Similarly, Russia’s casus belli of the defending the separatist regions of Donetsk and Luhansk from Ukraine is equally farcical. Following the 2014 ousting of pro-Russian Ukrainian president Viktor Yanukovych (and possibly emboldened by their doping-fueled Olympic medal count), Russia invaded and took Crimea. They’ve also helped supply the separatists in Eastern Ukraine with the weapons they used to accidentally shoot down a passenger plane, murdering 298 civilians.
Since then, the war over these regions has simmered between Ukrainian forces and the Russian-backed separatists. A few days ago, as a prelude for the invasion, the Russian Duma voted to recognize the independence of the regions, giving the Russian military the charge to “keep the peace” against the Ukrainian forces. Notably, the borders they recognized for the separatist region were much further back than where the Ukrainian military had been fighting for the past years. In other words, all of a sudden, the Ukrainian army was now an aggressor in the eyes of the Russian government (without having moved an inch!), and Russia had its flimsy justification to launch the invasion they had been preparing for months.
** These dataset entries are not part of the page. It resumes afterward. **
(** X13. Every run of [_semtech_loramac_send] makes exactly one transmit
    request, after one datarate read and one queue query.  When the engine
    says the frame can be queued, the request carries the caller's buffer
    and length and the uplink port of the descriptor, unconfirmed if the
    mode is [LORAMAC_TX_UNCNF] and confirmed, with the configured number
    of trials, for any other mode.  The datarate of the request is the
    current datarate converted to a signed byte: it lies in -128..127,
    equals the datarate below 128 and is the datarate minus 256 from 128
    on. *)
Theorem send_builds_one_request payload len w :
  let w' := exec (_semtech_loramac_send payload len) w in
  let dr := semtech_loramac_get_dr (eng w) in
  exists q req st,
    engine_calls (trace w')
      = engine_calls (trace w)
        ++ [GetDr; QueryTxPossible len q; McpsRequest req st] /\
    q = (LoRaMacQueryTxPossible len (eng w)).1 /\
    (q = LORAMAC_STATUS_OK ->
     req = if decide (cnf (mac w) = LORAMAC_TX_UNCNF)
           then McpsReq_Unconfirmed (port (mac w)) payload len
                  (request_datarate req)
           else McpsReq_Confirmed (port (mac w)) payload len (trials (mac w))
                  (request_datarate req)) /\
    - 128 <= request_datarate req < 128 /\
    (0 <= dr < 128 -> request_datarate req = dr) /\
    (128 <= dr < 256 -> request_datarate req = dr - 256).
Proof.
  intros w' dr. subst w'. unfold exec.
  rewrite _semtech_loramac_send_unfold. cbv zeta.
  set (q := (LoRaMacQueryTxPossible len (eng w)).1).
  match goal with |- context [McpsRequest ?r ?s] => exists q, r, s end.
  assert (Hdr : forall req : McpsReq_t,
            request_datarate req = int8 (uint8 dr) ->
            - 128 <= request_datarate req < 128 /\
            (0 <= dr < 128 -> request_datarate req = dr) /\
            (128 <= dr < 256 -> request_datarate req = dr - 256)).
  { intros req ->. split; [apply int8_range|].
    unfold int8, uint8. rewrite Z.mod_mod by lia. cbv zeta.
    split; intros Hr; rewrite Z.mod_small by lia;
      destruct (Z.ltb_spec dr (2 ^ 7)); lia. }
  split; [|split; [reflexivity | split]].
  - destruct (decide _); cbn [snd trace]; rewrite !engine_calls_app; simpl;
      by rewrite ?app_nil_r.
  - intros Hq. destruct (decide (q <> LORAMAC_STATUS_OK)); [done|].
    destruct (decide (cnf (mac w) = LORAMAC_TX_UNCNF)); reflexivity.
  - apply Hdr. destruct (decide (q <> LORAMAC_STATUS_OK)); [reflexivity|].
    destruct (decide (cnf (mac w) = LORAMAC_TX_UNCNF)); reflexivity.
Qed.

(** *** Link check, there and back *)

(** X14. [semtech_loramac_request_link_check] has no guard: whatever the
    state, it clears the available flag and makes one MLME link-check
    request, whose status it ignores; it changes nothing else.  When the
    engine later confirms the link check with status OK on a quiet
    system, the actor's next turn stores the margin and the gateway count
    of that confirm with the flag set, keeps state and recorded caller,
    and posts nothing to any other thread. *)
Theorem link_check_round_trip :
  (forall w,
     let r := LoRaMacMlmeRequest MlmeReq_LinkCheck (eng w) in
     exec semtech_loramac_request_link_check w
       = {| mac := set_available false (mac w); eng := r.2; mbox := mbox w;
            trace := trace w ++ [EvEngine (MlmeRequest MlmeReq_LinkCheck r.1)] |}) /\
  (forall confirm w,
     queue semtech_loramac_pid w = [] ->
     link_check_ok confirm ->
     let w2 := actor_turn (exec (run_callback (MacMlmeConfirm confirm)) w) in
     link_chk (mac w2)
       = {| demod_margin := DemodMargin confirm;
            nb_gateways := NbGateways confirm;
            available := true |} /\
     state (mac w2) = state (mac w) /\
     caller_pid (mac w2) = caller_pid (mac w) /\
     queue semtech_loramac_pid w2 = [] /\
     forall pid, pid <> semtech_loramac_pid -> queue pid w2 = queue pid w).
Proof.
  split.
  - intros w r. subst r. destruct w as [m e b t].
    unfold semtech_loramac_request_link_check. unfold_M.
    by destruct (LoRaMacMlmeRequest MlmeReq_LinkCheck e).
  - intros confirm w Hq [Hreq Hst] w2.
    assert (Hw1 : exec (run_callback (MacMlmeConfirm confirm)) w
                  = {| mac := mac w; eng := eng w;
                       mbox := <[semtech_loramac_pid := [link_check_msg confirm]]>
                                 (mbox w);
                       trace := trace w ++ [EvCallback (MacMlmeConfirm confirm)] |}).
    { unfold run_callback, mlme_confirm. rewrite Hreq, decide_True by done.
      unfold_M. unfold queue in *; simpl. by rewrite Hq. }
    assert (Hturn : w2 = exec (loop_body (link_check_msg confirm))
                           (with_mbox (<[semtech_loramac_pid := []]>
                                         (mbox (exec (run_callback
                                                        (MacMlmeConfirm confirm)) w)))
                              (exec (run_callback (MacMlmeConfirm confirm)) w))).
    { subst w2. apply actor_turn_cons. rewrite Hw1.
      unfold queue; simpl. by rewrite lookup_insert_eq. }
    rewrite Hturn, Hw1.
    split; [reflexivity | split; [reflexivity | split; [reflexivity | split]]].
    + unfold queue; simpl. by rewrite lookup_insert_eq.
    + intros pid Hne. unfold queue; simpl. by rewrite !lookup_insert_ne.
Qed.

(** *** Events deferred to the actor *)

Lemma run_callback_spec c w :
  let w' := exec (run_callback c) w in
  mac w' = mac w /\ eng w' = eng w /\ trace w' = trace w ++ [EvCallback c].
Proof.
  destruct w as [m e b t].
  destruct c as [c|i|c|i]; unfold run_callback.
  - unfold mcps_confirm. destruct (decide _); [destruct (McpsConfirm_McpsRequest c)|];
      done.
  - unfold mcps_indication. destruct (decide _); [done|].
    destruct (FramePending i), (RxData i); done.
  - unfold mlme_confirm. destruct (MlmeConfirm_MlmeRequest c);
      try destruct (decide _); done.
  - unfold mlme_indication. destruct (MlmeIndication_MlmeIndication i); done.
Qed.

Lemma run_callbacks_spec cbs : forall w,
  let w' := exec (mapM_ run_callback cbs) w in
  mac w' = mac w /\ eng w' = eng w /\
  trace w' = trace w ++ map EvCallback cbs.
Proof.
  induction cbs as [|c cbs IH]; intros w; simpl.
  - by rewrite app_nil_r.
  - rewrite exec_mbind.
    destruct (run_callback_spec c w) as (Hm & He & Ht).
    destruct (IH (exec (run_callback c) w)) as (Hm' & He' & Ht').
    rewrite Hm', He', Ht', Hm, He, Ht. by rewrite <- app_assoc.
Qed.

(** Engine code that runs and calls back: the engine moves on, the
    descriptor stays, and the record shows the call followed by the
    callbacks. *)
Lemma engine_run_spec f ev w :
  let w' := exec (engine_run f ev) w in
  mac w' = mac w /\ eng w' = (f (eng w)).2 /\
  trace w' = trace w ++ EvEngine ev :: map EvCallback (f (eng w)).1.
Proof.
  unfold engine_run. rewrite exec_mbind.
  set (w1 := exec (engine_call_ret f (fun _ => ev)) w).
  assert (H1 : mac w1 = mac w /\ eng w1 = (f (eng w)).2 /\
               trace w1 = trace w ++ [EvEngine ev] /\
               eval (engine_call_ret f (fun _ => ev)) w = (f (eng w)).1).
  { subst w1. unfold exec, eval, engine_call_ret.
    by destruct (f (eng w)). }
  destruct H1 as (Hm & He & Ht & Hv). rewrite Hv.
  destruct (run_callbacks_spec (f (eng w)).1 w1) as (Hm' & He' & Ht').
  rewrite Hm', He', Ht', Hm, He, Ht. by rewrite <- app_assoc.
Qed.

Lemma engine_calls_callbacks cbs : engine_calls (map EvCallback cbs) = [].
Proof. by induction cbs. Qed.

Lemma callbacks_of_callbacks cbs : callbacks_of (map EvCallback cbs) = cbs.
Proof. induction cbs as [|c cbs IH]; [done|]. simpl. by rewrite IH. Qed.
Russia has, time and again, railed against Western Imperialism while slowly trying to expand its own empire. The “what-aboutism” and misinformation is from the same tired playbook that the Russians used to influence the 2016 election.
The US, Western Europe, NATO, Ukraine and democracy at large are not perfect. We have far-right, bigoted elements of our societies. My parents escaped Soviet antisemitism to see our local synagogue in Pittsburgh attacked. But at least we can vote, and by doing so, recognize our imperfections and work to correct them.
For instance, after our foolhardy wars in the Middle-East over the past decades, many Western powers have been understandably weary to get involved in Ukraine. We’ve slowly learned not to meddle in other country’s affairs-- meanwhile Putin has learned to do just that. Unaccountable to his people or to the truth, he has woven such a spindle of lies that he caught himself—delusionally calling on the Ukrainian military to rise up against its own government. And all the while, the GDP of his country has plummeted, and Russia is increasingly held together not by his popularity but by his totalitarian apparatus.
Unlike Ukraine’s democratic leadership, Putin is not accountable to his own people or even to basic international norms. If we do not speak out now and implement all the financial tools we have to deplete his apparatus and put an end to his regime, an unprecedented nuclear catastrophe may await us all.